Erster Schritt in Richtung Australien
Grünes Licht beim Orange-Cup im niederländischen Eindhoven: (v. l.) Henrik Reiß, Anna Linder, Joy Sanader, Sabrina Hohenhorst und Juergen Wohlgemuth schafften die ersten Qualifikationen.

 Nach mehrjähriger Wettkampf-Abstinenz wagte sich Anna Linder (31) erstmals bei den Masters, also der Altersklasse der Senioren, an den Start. Und traf beim Orange-Cup, einem internationalen Vergleichswettkampf, auf starke Konkurrenz.
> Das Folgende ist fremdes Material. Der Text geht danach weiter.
(** * open-telemorph-prime: the PromQL evaluator, the parser and the two
      ingress adapters, embedded from the Go sources.

    Sources: the evaluator (package promql: Evaluate, getMetricSeries,
    createSeriesKey, applyFunction, applyRate, applyIncrease, applySum,
    applyAvg, applyCount, applyMin, applyMax, applyAggregation), the parser
    (backend/internal/query/promql/parser.go), the storage engine
    (backend/internal/storage/sqlite.go: InsertMetric, InsertTrace), the
    JSON/HTTP adapter (backend/internal/ingestion/service.go: HandleTraces,
    extractServiceNameFromResource, convertAttributesToJSON) and the RPC
    adapter (package grpc: processSpan, extractServiceName, convertStatusCode,
    convertAttributes, convertAttributeValue).  Further on: the metrics side
    of the two adapters (HandleMetrics of package ingestion;
    backend/internal/grpc/metrics.go), createDataDir and GetMetrics of the
    storage engine, and setDefaults and DefaultConfig of package config.

    Conventions of the embedding.
    - Go [int64]/[time.Duration] values are integers of [Z]; where the source
      lets them wrap around, the wrap is written with [wrap64].
    - A [time.Time] is the instant it denotes, counted in nanoseconds from the
      Unix epoch.  [After], [Before], [Equal], [Add] and [Sub] of package time
      only look at that instant; instants are taken within the years that
      Go's 64-bit second counter holds.
    - [float64] is the primitive binary64 type of Rocq, so that the arithmetic
      of the evaluator is the IEEE arithmetic of the Go program.
    - [map[string]string] is [gmap string string]; a Go string is a string of
      bytes.
    - A Go [(value, error)] pair is a [result]; a run-time panic is the error
      [Panic].
    - A Go [(value, error)] pair that holds a panic is not an error value:
      [wrapErr] and [logged] leave it as it is.
    - The table [metrics] is the list of its rows in the order of insertion.
      A REAL column keeps a float as [sqliteReal] gives it and refuses a NaN
      where it is NOT NULL; [ORDER BY timestamp] is [orderByTimestamp], which
      keeps rows of one timestamp in the order of insertion.
    - Calls that leave the repository are parameters of a Section:
      SQLite's JSON_EXTRACT (which may raise an error), the outcome
      [otherStatement] of the SELECT of [getMetricSeries] when a label key
      pasted into its text makes it another statement than the one meant,
      [time.ParseDuration], [json.Marshal], [json.Unmarshal], [os.MkdirAll]
      and the part of [time.Parse] that follows the year. *)

From Stdlib Require Import ZArith Lia Ascii.
From Stdlib Require Floats.PrimFloat Numbers.Cyclic.Int63.Uint63.
From Stdlib Require Floats.SpecFloat Floats.FloatOps Floats.FloatAxioms.
From Stdlib Require Floats.FloatLemmas.
From stdpp Require Import base option list gmap strings sorting.
Import (notations) PrimFloat.

Abbreviation float := PrimFloat.float.

#[local] Set Warnings "-register-all".

Local Open Scope Z_scope.

(* ===================================================================== *)
(** * Machine integers and errors *)
(* ===================================================================== *)

Definition minInt64 : Z := - 2 ^ 63.
Definition maxInt64 : Z := 2 ^ 63 - 1.

(** Two's complement wrap-around of a 64-bit signed integer. *)
Definition wrap64 (z : Z) : Z := (z + 2 ^ 63) `mod` 2 ^ 64 - 2 ^ 63.

(** [float64(n)] for an int64 [n] with [|n| < 2^63]. *)
Definition float64_of_int (z : Z) : float :=
  if z <? 0 then PrimFloat.opp (PrimFloat.of_uint63 (Uint63.of_Z (- z)))
  else PrimFloat.of_uint63 (Uint63.of_Z z).
(** Pure fallible functions compose with the same notation. *)
#[global] Instance outcome_ret E : MRet (outcome E) := λ A a, Ok a.
#[global] Instance outcome_bind E : MBind (outcome E) := λ A B f r,
  match r with
  | Ok a => f a
  | Err e => Err e
  | Panic => Panic
  | OutOfFuel => OutOfFuel
  end.

Definition M (S E A : Type) : Type := S → outcome E A * S.

#[global] Instance M_ret S E : MRet (M S E) := λ A a s, (Ok a, s).
#[global] Instance M_bind S E : MBind (M S E) := λ A B f m s,
  match m s with
  | (Ok a, s') => f a s'
  | (Err e, s') => (Err e, s')
  | (Panic, s') => (Panic, s')
  | (OutOfFuel, s') => (OutOfFuel, s')
  end.

Section monad.
Context {S E : Type}.

(** [return Err(e)], a panic, and reading / updating the state. *)
Definition throw {A} (e : E) : M S E A := λ s, (Err e, s).
Definition panic {A} : M S E A := λ s, (Panic, s).
Definition get : M S E S := λ s, (Ok s, s).
Definition gets {A} (f : S → A) : M S E A := λ s, (Ok (f s), s).
Definition modify (f : S → S) : M S E unit := λ s, (Ok tt, f s).

(** Run a pure fallible function. *)
Definition lift {A} (r : outcome E A) : M S E A := λ s, (r, s).

(** [let _ = m;]: the result, [Ok] or [Err], is dropped. *)
Definition ignore {A} (m : M S E A) : M S E unit := λ s,
  match m s with
  | (Ok _, s') | (Err _, s') => (Ok tt, s')
  | (Panic, s') => (Panic, s')
  | (OutOfFuel, s') => (OutOfFuel, s')
  end.
(* ===== verification/Text.v ===== *)
(** * Strings: the parts of Rust's [str] and formatting the sources use

    A [String]/[&str] is a byte string; positions and lengths count bytes.
    Slicing at a position inside a multi-byte character panics, as in Rust. *)
From S2P Require Import Prelude.
From Stdlib Require Import Ascii String.
#[local] Open Scope string_scope.
#[local] Open Scope list_scope.
#[local] Open Scope Z_scope.

Module Text.
Definition slash : ascii := "/"%char.

Definition str_len (s : string) : Z := Z.of_nat (String.length s).
Definition is_empty (s : string) : bool := match s with "" => true | _ => false end.

(** [s.starts_with(p)] and [s.strip_prefix(p)] *)
Fixpoint strip_prefix (p s : string) : option string :=
  match p, s with
  | "", _ => Some s
  | String a p, String b s => if Ascii.eqb a b then strip_prefix p s else None
  | String _ _, "" => None
  end.
Definition starts_with (p s : string) : bool :=
  match strip_prefix p s with Some _ => true | None => false end.

(** [s.contains(p)] *)
Fixpoint contains (p s : string) : bool :=
  starts_with p s || match s with "" => false | String _ s => contains p s end.

(** [s.ends_with(p)] *)
Fixpoint ends_with (p s : string) : bool :=
  String.eqb s p || match s with "" => false | String _ s => ends_with p s end.

Definition has_char (c : ascii) (s : string) : bool := contains (String c "") s.

(** The byte at position [i]. *)
Definition byte_at (s : string) (i : nat) : option ascii := String.get i s.

(** UTF-8: position [i] starts a character (or is the end). *)
Definition is_char_boundary (s : string) (i : nat) : bool :=
  match String.get i s with
  | None => Nat.eqb i (String.length s)
  | Some c => let n := Ascii.nat_of_ascii c in Nat.ltb n 128 || Nat.leb 192 n
  end.

(** [&s[a..b]] *)
Definition str_slice {E} (s : string) (a b : nat) : outcome E string :=
  if Nat.leb a b && Nat.leb b (String.length s)
     && is_char_boundary s a && is_char_boundary s b
  then Ok (String.substring a (b - a) s) else Panic.

(** [s.trim_matches('/')] *)
Fixpoint trim_start_char (c : ascii) (s : string) : string :=
  match s with
  | "" => ""
  | String d s' => if Ascii.eqb c d then trim_start_char c s' else s
  end.
Fixpoint trim_end_char (c : ascii) (s : string) : string :=
  match s with
  | "" => ""
  | String d s' =>
      match trim_end_char c s' with
      | "" => if Ascii.eqb c d then "" else String d ""
      | t => String d t
      end
  end.
Definition trim_matches (c : ascii) (s : string) : string :=
  trim_end_char c (trim_start_char c s).

(** [str::trim] on ASCII text. *)
Definition is_space (c : ascii) : bool :=
  let n := Ascii.nat_of_ascii c in (Nat.leb 9 n && Nat.leb n 13) || Nat.eqb n 32.
Fixpoint trim_start (s : string) : string :=
  match s with
  | "" => ""
  | String d s' => if is_space d then trim_start s' else s
  end.
Fixpoint trim_end (s : string) : string :=
  match s with
  | "" => ""
  | String d s' =>
      match trim_end s' with
      | "" => if is_space d then "" else String d ""
      | t => String d t
      end
  end.
Definition trim (s : string) : string := trim_end (trim_start s).

(** ** Hexadecimal *)
Definition hex_digit (up : bool) (d : Z) : ascii :=
  ascii_of_N (Z.to_N (if d <? 10 then 48 + d else (if up then 55 else 87) + d)).

(** The value of a hexadecimal digit, in either case. *)
Definition digit_val (c : ascii) : option Z :=
  let n := Z.of_N (N_of_ascii c) in
  if (48 <=? n) && (n <=? 57) then Some (n - 48)
  else if (97 <=? n) && (n <=? 102) then Some (n - 87)
  else if (65 <=? n) && (n <=? 70) then Some (n - 55)
  else None.

(** [format!("{z:0nx}")] (or [X]) for [z < 16^n]. *)
Fixpoint hex_fixed (up : bool) (n : nat) (z : Z) : string :=
  match n with
  | O => ""
  | S n => hex_fixed up n (z / 16) +:+ String (hex_digit up (z mod 16)) ""
  end.

(** [uN::from_str_radix(s, 16)]: an optional [+], at least one digit, no
    overflow past [max]. *)
Fixpoint parse_digits (max : Z) (v : Z) (s : string) : option Z :=
  match s with
  | "" => Some v
  | String c s =>
      d ← digit_val c;
      let v' := v * 16 + d in
      if v' <=? max then parse_digits max v' s else None
  end.
Definition from_str_radix16 (max : Z) (s : string) : option Z :=
  match s with
  | "" => None
  | String c s' =>
      if Ascii.eqb c "+"%char then
        match s' with "" => None | _ => parse_digits max 0 s' end
      else parse_digits max 0 s
  end.

(** [char::is_ascii_hexdigit], [char::is_ascii_alphanumeric] *)
Definition is_hexdigit (c : ascii) : bool :=
  match digit_val c with Some _ => true | None => false end.
Definition is_alphanumeric (c : ascii) : bool :=
  let n := Ascii.nat_of_ascii c in
  (Nat.leb 48 n && Nat.leb n 57) || (Nat.leb 65 n && Nat.leb n 90)
  || (Nat.leb 97 n && Nat.leb n 122).
Fixpoint all_chars (f : ascii → bool) (s : string) : bool :=
  match s with "" => true | String c s => f c && all_chars f s end.

(** Decimal [{}] of an integer, and the [{:?}] form of plain text. *)
Definition dec (z : Z) : string := pretty z.
Definition dquote : string := String (ascii_of_nat 34) "".
Definition quoted (s : string) : string := dquote +:+ s +:+ dquote.

(** [s.as_bytes()] *)
Definition as_bytes (s : string) : bytes := String.list_byte_of_string s.

(** ** Lemmas *)
Lemma str_app_assoc (s t u : string) : s +:+ t +:+ u = (s +:+ t) +:+ u.
Proof. induction s as [|c s IH]; [done|exact (f_equal (String c) IH)]. Qed.

Lemma digit_val_hex up d : 0 ≤ d < 16 → digit_val (hex_digit up d) = Some d.
Proof.
  intros Hd. assert (d = 0 ∨ d = 1 ∨ d = 2 ∨ d = 3 ∨ d = 4 ∨ d = 5 ∨ d = 6 ∨ d = 7 ∨
    d = 8 ∨ d = 9 ∨ d = 10 ∨ d = 11 ∨ d = 12 ∨ d = 13 ∨ d = 14 ∨ d = 15) as Hc by lia.
  destruct up; repeat destruct Hc as [->|Hc]; subst; vm_compute; done.
Qed.

Lemma hex_digit_not_plus up d : 0 ≤ d < 16 → Ascii.eqb (hex_digit up d) "+"%char = false.
Proof.
  intros Hd. apply Ascii.eqb_neq. intros Heq.
  pose proof (digit_val_hex up d Hd) as Hv. rewrite Heq in Hv. done.
Qed.

Lemma parse_digits_app max v s t :
  parse_digits max v (s +:+ t) = parse_digits max v s ≫= λ v', parse_digits max v' t.
Proof.
  revert v. induction s as [|c s IH]; intros v; simpl; [done|].
  destruct (digit_val c); simpl; [|done].
  destruct (v * 16 + z <=? max); [apply IH|done].
Qed.

Lemma hex_fixed_parse up n max v z :
  0 ≤ v → 0 ≤ z < 16 ^ Z.of_nat n → v * 16 ^ Z.of_nat n + z ≤ max →
  parse_digits max v (hex_fixed up n z) = Some (v * 16 ^ Z.of_nat n + z).
Proof.
  revert z. induction n as [|n IH]; intros z Hv Hz Hmax; cbn [hex_fixed].
  - simpl. f_equal. change (16 ^ Z.of_nat 0) with 1 in *. lia.
  - rewrite Nat2Z.inj_succ, Z.pow_succ_r in * by lia.
    pose proof (Z.div_mod z 16 ltac:(lia)). pose proof (Z.mod_pos_bound z 16 ltac:(lia)).
    rewrite parse_digits_app, IH; [|done|split; [apply Z.div_pos; lia|]|].
    + simpl. rewrite digit_val_hex by done. simpl.
      rewrite (proj2 (Z.leb_le _ max)) by lia. f_equal. lia.
    + apply Z.div_lt_upper_bound; lia.
    + lia.
Qed.

(** Reading back a formatted number. *)
Lemma hex_fixed_roundtrip up n max z :
  (0 < n)%nat → 0 ≤ z < 16 ^ Z.of_nat n → z ≤ max →
  from_str_radix16 max (hex_fixed up n z) = Some z.
Proof.
  intros Hn Hz Hmax. pose proof (hex_fixed_parse up n max 0 z ltac:(lia) Hz ltac:(lia)) as Hp.
  assert (∃ d s, 0 ≤ d < 16 ∧ hex_fixed up n z = String (hex_digit up d) s) as (d & s & Hd & Heq).
  { clear -Hn. revert z. induction n as [|n IH]; intros z; [lia|]. cbn [hex_fixed].
    destruct n as [|n].
    - exists (z mod 16), "". split; [apply Z.mod_pos_bound; lia|done].
    - destruct (IH ltac:(lia) (z / 16)) as (d & s & Hd & ->). by eexists d, _. }
  unfold from_str_radix16. rewrite Heq in *.
  by rewrite hex_digit_not_plus.
Qed.

Lemma hex_fixed_inj up n x y :
  (0 < n)%nat → 0 ≤ x < 16 ^ Z.of_nat n → 0 ≤ y < 16 ^ Z.of_nat n →
  hex_fixed up n x = hex_fixed up n y → x = y.
Proof.
  intros Hn Hx Hy Heq.
  pose proof (hex_fixed_roundtrip up n (Z.max x y) x Hn Hx ltac:(lia)) as H1.
  rewrite Heq, hex_fixed_roundtrip in H1 by (done || lia). by injection H1.
Qed.

Lemma hex_fixed_length up n z : String.length (hex_fixed up n z) = n.
Proof.
  revert z. induction n as [|n IH]; intros z; cbn [hex_fixed]; [done|].
  rewrite String.app_length, IH. simpl. lia.
Qed.

Lemma strip_prefix_app p s : strip_prefix p (p +:+ s) = Some s.
Proof. induction p as [|c p IH]; simpl; [done|]. by rewrite Ascii.eqb_refl. Qed.

Lemma strip_prefix_Some p s r : strip_prefix p s = Some r → s = p +:+ r.
Proof.
  revert s. induction p as [|c p IH]; intros [|d s]; simpl; try naive_solver.
  destruct (Ascii.eqb_spec c d) as [->|]; [|done]. intros ?%IH. by subst.
Qed.

Lemma ends_with_app p t : ends_with t (p +:+ t) = true.
Proof.
  induction p as [|c p IH].
  - change ("" +:+ t) with t. destruct t; simpl; rewrite ?Ascii.eqb_refl, ?String.eqb_refl; done.
  - change (String c p +:+ t) with (String c (p +:+ t)). cbn [ends_with]. by rewrite IH, orb_true_r.
Qed.

Lemma ends_with_inv t s : ends_with t s = true → ∃ p, s = p +:+ t.
Proof.
  induction s as [|c s IH]; cbn [ends_with].
  - rewrite orb_false_r. intros <-%String.eqb_eq. by exists "".
  - intros [<-%String.eqb_eq|Hs]%orb_true_iff; [by exists ""|].
    destruct (IH Hs) as [p ->]. by exists (String c p).
Qed.

Lemma str_length_app s t : String.length (s +:+ t) = (String.length s + String.length t)%nat.
Proof.
  induction s as [|c s IH]; [done|].
  change (String c s +:+ t) with (String c (s +:+ t)). simpl. by rewrite IH.
Qed.

(** Strings with equally long suffixes. *)
Lemma suffix_inj p q t u : String.length t = String.length u → p +:+ t = q +:+ u → t = u.
Proof.
  intros Hl. revert q. induction p as [|c p IH]; intros [|d q] Heq.
  - done.
  - apply (f_equal String.length) in Heq. rewrite !str_length_app in Heq. simpl in Heq. lia.
  - apply (f_equal String.length) in Heq. rewrite !str_length_app in Heq. simpl in Heq. lia.
  - apply (IH q). by injection Heq.
Qed.

Lemma starts_with_app p s : starts_with p (p +:+ s) = true.
Proof. unfold starts_with. by rewrite strip_prefix_app. Qed.

Lemma starts_with_inv p s : starts_with p s = true → ∃ r, s = p +:+ r.
Proof.
  unfold starts_with. destruct (strip_prefix p s) as [r|] eqn:Hs; [|done].
  intros _. exists r. by apply strip_prefix_Some.
Qed.

Lemma substring_0 m t : String.substring 0 (String.length m) (m +:+ t) = m.
Proof. induction m as [|c m IH]; simpl; [by destruct t|]. by rewrite IH. Qed.

Lemma substring_mid p m t :
  String.substring (String.length p) (String.length m) (p +:+ m +:+ t) = m.
Proof. induction p as [|c p IH]; [exact (substring_0 m t)|exact IH]. Qed.

Lemma substring_all s : String.substring 0 (String.length s) s = s.
Proof. induction s as [|c s IH]; simpl; [done|]. by rewrite IH. Qed.

Lemma all_chars_app f s t : all_chars f (s +:+ t) = all_chars f s && all_chars f t.
Proof. induction s as [|c s IH]; simpl; [done|]. by rewrite IH, andb_assoc. Qed.

Lemma all_chars_impl (f g : ascii → bool) s :
  (∀ c, f c = true → g c = true) → all_chars f s = true → all_chars g s = true.
Proof.
  intros Hfg. induction s as [|c s IH]; simpl; [done|].
  rewrite !andb_true_iff. naive_solver.
Qed.

Lemma has_char_false c s :
  all_chars (λ d, negb (Ascii.eqb c d)) s = true → has_char c s = false.
Proof.
  unfold has_char. induction s as [|d s IH]; simpl; [done|].
  rewrite andb_true_iff, negb_true_iff. intros [Hc Hs].
  unfold starts_with. simpl. rewrite Hc. simpl. by apply IH.
Qed.

Lemma all_chars_get f s i c : all_chars f s = true → String.get i s = Some c → f c = true.
Proof.
  revert i. induction s as [|d s IH]; intros i; simpl; [by destruct i|].
  rewrite andb_true_iff. intros [Hd Hs]. destruct i; simpl; [naive_solver|by apply IH].
Qed.

(** Hexadecimal text is ASCII and has no slash. *)
Lemma hexdigit_ascii c : is_hexdigit c = true →
  (Ascii.nat_of_ascii c < 128)%nat ∧ Ascii.eqb slash c = false.
Proof.
  destruct c as [[] [] [] [] [] [] [] []]; vm_compute; intros Hc; try done;
    (split; [lia|done]).
Qed.

Lemma hex_digit_hexdigit up d : 0 ≤ d < 16 → is_hexdigit (hex_digit up d) = true.
Proof. intros Hd. unfold is_hexdigit. by rewrite digit_val_hex. Qed.

Lemma hex_fixed_hexdigits up n z : all_chars is_hexdigit (hex_fixed up n z) = true.
Proof.
  revert z. induction n as [|n IH]; intros z; cbn [hex_fixed]; [done|].
  rewrite all_chars_app, IH. cbn [all_chars].
  rewrite hex_digit_hexdigit; [done|]. apply Z.mod_pos_bound. lia.
Qed.

Lemma hexdigits_no_slash s : all_chars is_hexdigit s = true → has_char slash s = false.
Proof.
  intros Hs. apply has_char_false. revert Hs. apply all_chars_impl.
  intros c [_ Hc]%hexdigit_ascii. by rewrite Hc.
Qed.

Lemma get_None s i : String.get i s = None → (String.length s ≤ i)%nat.
Proof.
  revert i. induction s as [|c s IH]; intros i; simpl; [lia|].
  destruct i; simpl; [done|]. intros ?%IH. lia.
Qed.

Lemma hexdigits_boundary s i :
  all_chars is_hexdigit s = true → (i ≤ String.length s)%nat → is_char_boundary s i = true.
Proof.
  intros Hs Hi. unfold is_char_boundary. destruct (String.get i s) as [c|] eqn:Hg.
  - destruct (hexdigit_ascii c) as [Hlt _]; [by eapply all_chars_get|].
    by rewrite (proj2 (Nat.ltb_lt _ _) Hlt).
  - apply get_None in Hg. apply Nat.eqb_eq. lia.
Qed.
End Text.
Export Text.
 Erstmals schwamm sie die 100 Meter-Retten mit Flossen und Gurtretter (Lifesaver) und verwies die Konkurrenz aus den Niederlanden, Deutschland, England und Frankreich auf die Plätze. In zwei weiteren Disziplinen schaffte sie zwei 4. Plätze.

Was für sie und ihre Teamkameradin Sabrina Hohenhorst (35, zweimal Platz 6) aber noch entscheidender war: Beide haben die ersten Qualifikationszeiten für die Senioren-Weltmeisterschaft im kommenden Jahr erreicht. Denn das ist das große Ziel, auf das sie längst hintrainieren. „Der erste Test ist super gelaufen“, sagt Trainer Juergen Wohlgemuth zufrieden.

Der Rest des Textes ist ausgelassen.